Records shown |
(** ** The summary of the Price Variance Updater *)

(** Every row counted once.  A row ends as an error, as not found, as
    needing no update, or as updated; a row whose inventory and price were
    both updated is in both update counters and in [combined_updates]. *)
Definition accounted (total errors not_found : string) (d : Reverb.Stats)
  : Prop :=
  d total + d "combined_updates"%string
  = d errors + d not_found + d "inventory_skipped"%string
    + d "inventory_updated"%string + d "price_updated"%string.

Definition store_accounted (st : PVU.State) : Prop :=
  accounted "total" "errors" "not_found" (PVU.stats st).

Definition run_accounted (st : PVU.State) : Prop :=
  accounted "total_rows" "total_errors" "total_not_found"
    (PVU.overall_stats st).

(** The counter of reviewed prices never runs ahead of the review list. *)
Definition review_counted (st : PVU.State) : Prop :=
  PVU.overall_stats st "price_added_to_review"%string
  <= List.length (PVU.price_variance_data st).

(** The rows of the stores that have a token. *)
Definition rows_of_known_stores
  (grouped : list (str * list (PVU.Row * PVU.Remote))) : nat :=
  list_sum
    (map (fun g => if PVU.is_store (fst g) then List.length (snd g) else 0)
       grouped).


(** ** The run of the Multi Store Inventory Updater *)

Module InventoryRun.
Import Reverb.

* * *

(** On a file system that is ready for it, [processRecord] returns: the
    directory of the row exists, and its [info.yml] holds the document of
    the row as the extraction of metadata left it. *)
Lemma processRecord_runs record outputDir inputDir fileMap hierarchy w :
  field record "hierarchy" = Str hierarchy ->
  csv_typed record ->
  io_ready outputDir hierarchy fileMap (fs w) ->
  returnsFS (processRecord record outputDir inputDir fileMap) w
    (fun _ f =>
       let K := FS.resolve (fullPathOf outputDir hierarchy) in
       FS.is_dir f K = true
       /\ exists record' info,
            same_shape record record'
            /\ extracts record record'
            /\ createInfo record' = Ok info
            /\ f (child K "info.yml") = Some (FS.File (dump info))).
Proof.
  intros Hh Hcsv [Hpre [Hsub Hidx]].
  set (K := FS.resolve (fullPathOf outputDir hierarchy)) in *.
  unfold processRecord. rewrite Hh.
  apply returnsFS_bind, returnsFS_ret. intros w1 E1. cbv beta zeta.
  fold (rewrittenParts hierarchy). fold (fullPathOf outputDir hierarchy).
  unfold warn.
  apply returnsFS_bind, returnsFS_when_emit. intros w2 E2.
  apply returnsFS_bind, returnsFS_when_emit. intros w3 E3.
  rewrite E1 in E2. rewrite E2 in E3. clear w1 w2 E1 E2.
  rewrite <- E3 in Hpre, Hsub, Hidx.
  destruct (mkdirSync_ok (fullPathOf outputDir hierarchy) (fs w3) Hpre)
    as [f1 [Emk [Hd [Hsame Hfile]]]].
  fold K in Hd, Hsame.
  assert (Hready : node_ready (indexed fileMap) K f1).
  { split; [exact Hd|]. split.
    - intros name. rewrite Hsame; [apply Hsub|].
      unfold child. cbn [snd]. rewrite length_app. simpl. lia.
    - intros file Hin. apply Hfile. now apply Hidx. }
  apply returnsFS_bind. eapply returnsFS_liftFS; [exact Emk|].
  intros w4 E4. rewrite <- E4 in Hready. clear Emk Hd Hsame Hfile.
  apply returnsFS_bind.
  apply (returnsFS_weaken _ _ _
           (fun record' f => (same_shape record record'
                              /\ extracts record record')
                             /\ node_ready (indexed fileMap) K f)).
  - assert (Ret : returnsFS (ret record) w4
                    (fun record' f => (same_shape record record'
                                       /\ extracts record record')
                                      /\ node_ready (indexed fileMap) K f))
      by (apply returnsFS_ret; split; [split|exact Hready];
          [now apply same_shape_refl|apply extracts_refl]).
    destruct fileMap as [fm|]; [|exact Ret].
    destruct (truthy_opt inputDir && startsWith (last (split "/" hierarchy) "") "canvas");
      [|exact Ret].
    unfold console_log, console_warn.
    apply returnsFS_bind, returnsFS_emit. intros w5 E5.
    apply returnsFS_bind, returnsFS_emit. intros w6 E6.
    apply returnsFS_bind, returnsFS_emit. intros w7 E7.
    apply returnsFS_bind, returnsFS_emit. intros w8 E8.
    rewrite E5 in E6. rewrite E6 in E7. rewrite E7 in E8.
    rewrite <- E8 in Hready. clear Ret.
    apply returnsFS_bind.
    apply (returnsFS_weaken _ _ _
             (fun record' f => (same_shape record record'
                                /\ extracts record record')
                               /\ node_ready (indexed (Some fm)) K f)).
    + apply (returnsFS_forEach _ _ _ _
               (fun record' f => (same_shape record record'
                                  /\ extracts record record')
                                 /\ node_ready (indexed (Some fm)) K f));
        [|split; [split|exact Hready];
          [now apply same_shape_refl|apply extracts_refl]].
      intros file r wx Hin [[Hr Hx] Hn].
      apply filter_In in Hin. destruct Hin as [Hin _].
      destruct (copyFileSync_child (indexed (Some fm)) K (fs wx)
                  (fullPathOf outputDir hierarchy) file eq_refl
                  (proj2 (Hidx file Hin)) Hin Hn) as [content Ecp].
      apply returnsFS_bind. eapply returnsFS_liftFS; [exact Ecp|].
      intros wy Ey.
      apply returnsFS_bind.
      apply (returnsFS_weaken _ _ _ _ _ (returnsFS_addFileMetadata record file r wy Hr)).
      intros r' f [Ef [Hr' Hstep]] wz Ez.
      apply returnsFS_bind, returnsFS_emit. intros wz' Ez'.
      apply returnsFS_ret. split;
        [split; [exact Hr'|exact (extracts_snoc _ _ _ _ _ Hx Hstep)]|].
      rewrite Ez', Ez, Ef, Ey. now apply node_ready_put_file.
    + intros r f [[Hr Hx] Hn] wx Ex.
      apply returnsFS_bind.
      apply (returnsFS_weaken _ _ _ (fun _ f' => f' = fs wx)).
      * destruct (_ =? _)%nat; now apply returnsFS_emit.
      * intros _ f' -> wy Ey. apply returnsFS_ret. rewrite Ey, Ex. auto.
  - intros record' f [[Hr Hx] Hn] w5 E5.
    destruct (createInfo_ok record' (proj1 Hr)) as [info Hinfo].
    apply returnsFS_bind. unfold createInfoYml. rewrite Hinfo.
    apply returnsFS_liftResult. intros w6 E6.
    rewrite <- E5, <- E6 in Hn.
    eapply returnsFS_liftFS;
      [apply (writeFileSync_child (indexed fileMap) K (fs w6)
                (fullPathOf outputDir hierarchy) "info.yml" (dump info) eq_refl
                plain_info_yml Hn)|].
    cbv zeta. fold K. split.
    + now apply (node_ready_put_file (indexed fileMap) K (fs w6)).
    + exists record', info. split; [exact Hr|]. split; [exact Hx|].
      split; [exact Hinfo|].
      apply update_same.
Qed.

...

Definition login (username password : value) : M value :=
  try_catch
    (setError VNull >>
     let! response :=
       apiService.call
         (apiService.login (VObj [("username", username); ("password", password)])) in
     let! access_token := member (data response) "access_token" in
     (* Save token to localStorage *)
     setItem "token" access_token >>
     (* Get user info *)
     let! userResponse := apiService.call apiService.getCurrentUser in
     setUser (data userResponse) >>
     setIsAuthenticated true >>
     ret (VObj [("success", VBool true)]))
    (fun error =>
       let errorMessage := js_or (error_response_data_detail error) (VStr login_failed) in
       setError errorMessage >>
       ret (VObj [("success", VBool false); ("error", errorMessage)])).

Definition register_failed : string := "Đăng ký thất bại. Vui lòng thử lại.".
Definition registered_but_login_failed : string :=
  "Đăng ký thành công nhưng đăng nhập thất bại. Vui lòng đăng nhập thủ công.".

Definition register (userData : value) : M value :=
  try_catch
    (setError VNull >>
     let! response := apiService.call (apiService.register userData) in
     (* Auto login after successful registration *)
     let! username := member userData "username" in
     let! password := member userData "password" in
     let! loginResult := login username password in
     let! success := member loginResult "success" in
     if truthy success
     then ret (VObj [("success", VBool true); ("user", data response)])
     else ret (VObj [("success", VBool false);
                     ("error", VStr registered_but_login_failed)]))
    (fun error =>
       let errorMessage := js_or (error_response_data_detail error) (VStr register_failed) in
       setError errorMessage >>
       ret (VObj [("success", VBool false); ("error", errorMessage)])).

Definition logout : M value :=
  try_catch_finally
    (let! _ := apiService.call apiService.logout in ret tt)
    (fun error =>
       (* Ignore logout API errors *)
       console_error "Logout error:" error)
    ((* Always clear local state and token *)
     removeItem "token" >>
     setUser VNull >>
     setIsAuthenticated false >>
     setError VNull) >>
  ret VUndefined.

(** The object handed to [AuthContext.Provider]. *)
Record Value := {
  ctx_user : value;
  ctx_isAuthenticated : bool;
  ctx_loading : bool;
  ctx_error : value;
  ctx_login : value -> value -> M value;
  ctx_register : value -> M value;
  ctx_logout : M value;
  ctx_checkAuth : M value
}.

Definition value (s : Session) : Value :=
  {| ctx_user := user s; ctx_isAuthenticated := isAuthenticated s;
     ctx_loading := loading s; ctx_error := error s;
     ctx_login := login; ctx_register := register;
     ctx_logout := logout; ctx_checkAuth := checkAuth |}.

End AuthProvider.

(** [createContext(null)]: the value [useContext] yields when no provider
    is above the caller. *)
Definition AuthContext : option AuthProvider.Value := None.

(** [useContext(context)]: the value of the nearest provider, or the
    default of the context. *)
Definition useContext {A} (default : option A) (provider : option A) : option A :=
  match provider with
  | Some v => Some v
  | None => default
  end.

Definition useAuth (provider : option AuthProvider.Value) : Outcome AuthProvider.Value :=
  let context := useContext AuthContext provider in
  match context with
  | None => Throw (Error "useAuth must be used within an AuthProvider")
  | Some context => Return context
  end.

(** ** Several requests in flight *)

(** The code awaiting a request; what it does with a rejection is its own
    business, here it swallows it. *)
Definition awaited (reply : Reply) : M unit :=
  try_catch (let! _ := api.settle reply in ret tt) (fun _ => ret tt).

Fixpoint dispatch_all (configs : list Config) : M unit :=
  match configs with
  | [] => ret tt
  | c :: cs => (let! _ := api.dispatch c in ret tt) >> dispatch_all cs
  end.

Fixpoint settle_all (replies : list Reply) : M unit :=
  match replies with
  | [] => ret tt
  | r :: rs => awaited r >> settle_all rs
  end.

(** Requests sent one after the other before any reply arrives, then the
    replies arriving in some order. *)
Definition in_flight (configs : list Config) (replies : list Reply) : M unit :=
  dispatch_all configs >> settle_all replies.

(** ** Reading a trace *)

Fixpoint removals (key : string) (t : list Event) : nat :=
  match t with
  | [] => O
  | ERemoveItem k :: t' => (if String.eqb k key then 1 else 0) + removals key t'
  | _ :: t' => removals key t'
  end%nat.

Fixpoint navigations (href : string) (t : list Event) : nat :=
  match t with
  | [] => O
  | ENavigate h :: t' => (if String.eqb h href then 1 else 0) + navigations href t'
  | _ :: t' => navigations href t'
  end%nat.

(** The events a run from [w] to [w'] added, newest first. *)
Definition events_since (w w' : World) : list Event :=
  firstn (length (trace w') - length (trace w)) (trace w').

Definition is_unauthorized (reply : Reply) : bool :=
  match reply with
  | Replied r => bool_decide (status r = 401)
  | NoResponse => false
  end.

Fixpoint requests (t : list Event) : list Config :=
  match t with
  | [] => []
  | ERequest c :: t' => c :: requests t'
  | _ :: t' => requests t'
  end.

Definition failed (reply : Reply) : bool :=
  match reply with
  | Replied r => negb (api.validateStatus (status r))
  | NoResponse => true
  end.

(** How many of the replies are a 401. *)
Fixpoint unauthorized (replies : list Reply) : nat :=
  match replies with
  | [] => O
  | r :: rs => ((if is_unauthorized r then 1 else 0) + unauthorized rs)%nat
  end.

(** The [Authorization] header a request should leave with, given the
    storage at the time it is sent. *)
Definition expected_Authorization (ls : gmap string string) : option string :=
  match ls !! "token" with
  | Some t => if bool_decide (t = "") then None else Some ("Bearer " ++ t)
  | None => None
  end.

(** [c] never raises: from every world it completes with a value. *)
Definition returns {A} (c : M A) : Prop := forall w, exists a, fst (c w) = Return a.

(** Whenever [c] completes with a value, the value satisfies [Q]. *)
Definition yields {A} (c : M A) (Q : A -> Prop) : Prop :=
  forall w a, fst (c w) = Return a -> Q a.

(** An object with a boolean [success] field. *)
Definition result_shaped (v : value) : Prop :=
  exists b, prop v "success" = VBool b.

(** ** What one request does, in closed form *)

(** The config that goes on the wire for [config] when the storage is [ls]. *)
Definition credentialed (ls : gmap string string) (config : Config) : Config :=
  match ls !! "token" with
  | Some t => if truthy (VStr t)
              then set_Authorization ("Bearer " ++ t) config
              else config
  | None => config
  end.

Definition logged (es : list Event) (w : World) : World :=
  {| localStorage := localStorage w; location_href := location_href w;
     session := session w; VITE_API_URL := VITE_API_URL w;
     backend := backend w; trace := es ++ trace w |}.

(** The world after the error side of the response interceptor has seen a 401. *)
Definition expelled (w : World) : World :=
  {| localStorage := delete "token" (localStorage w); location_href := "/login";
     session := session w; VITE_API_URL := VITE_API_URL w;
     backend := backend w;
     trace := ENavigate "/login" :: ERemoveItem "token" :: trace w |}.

Exercise |
From the data above, return every line from the line that has "ctx_loading : bool;" up to and including the line that has "v => Some v", exactly.

Exercise result |
  ctx_loading : bool;
  ctx_error : value;
  ctx_login : value -> value -> M value;
  ctx_register : value -> M value;
  ctx_logout : M value;
  ctx_checkAuth : M value
}.

Definition value (s : Session) : Value :=
  {| ctx_user := user s; ctx_isAuthenticated := isAuthenticated s;
     ctx_loading := loading s; ctx_error := error s;
     ctx_login := login; ctx_register := register;
     ctx_logout := logout; ctx_checkAuth := checkAuth |}.

End AuthProvider.

(** [createContext(null)]: the value [useContext] yields when no provider
    is above the caller. *)
Definition AuthContext : option AuthProvider.Value := None.

(** [useContext(context)]: the value of the nearest provider, or the
    default of the context. *)
Definition useContext {A} (default : option A) (provider : option A) : option A :=
  match provider with
  | Some v => Some v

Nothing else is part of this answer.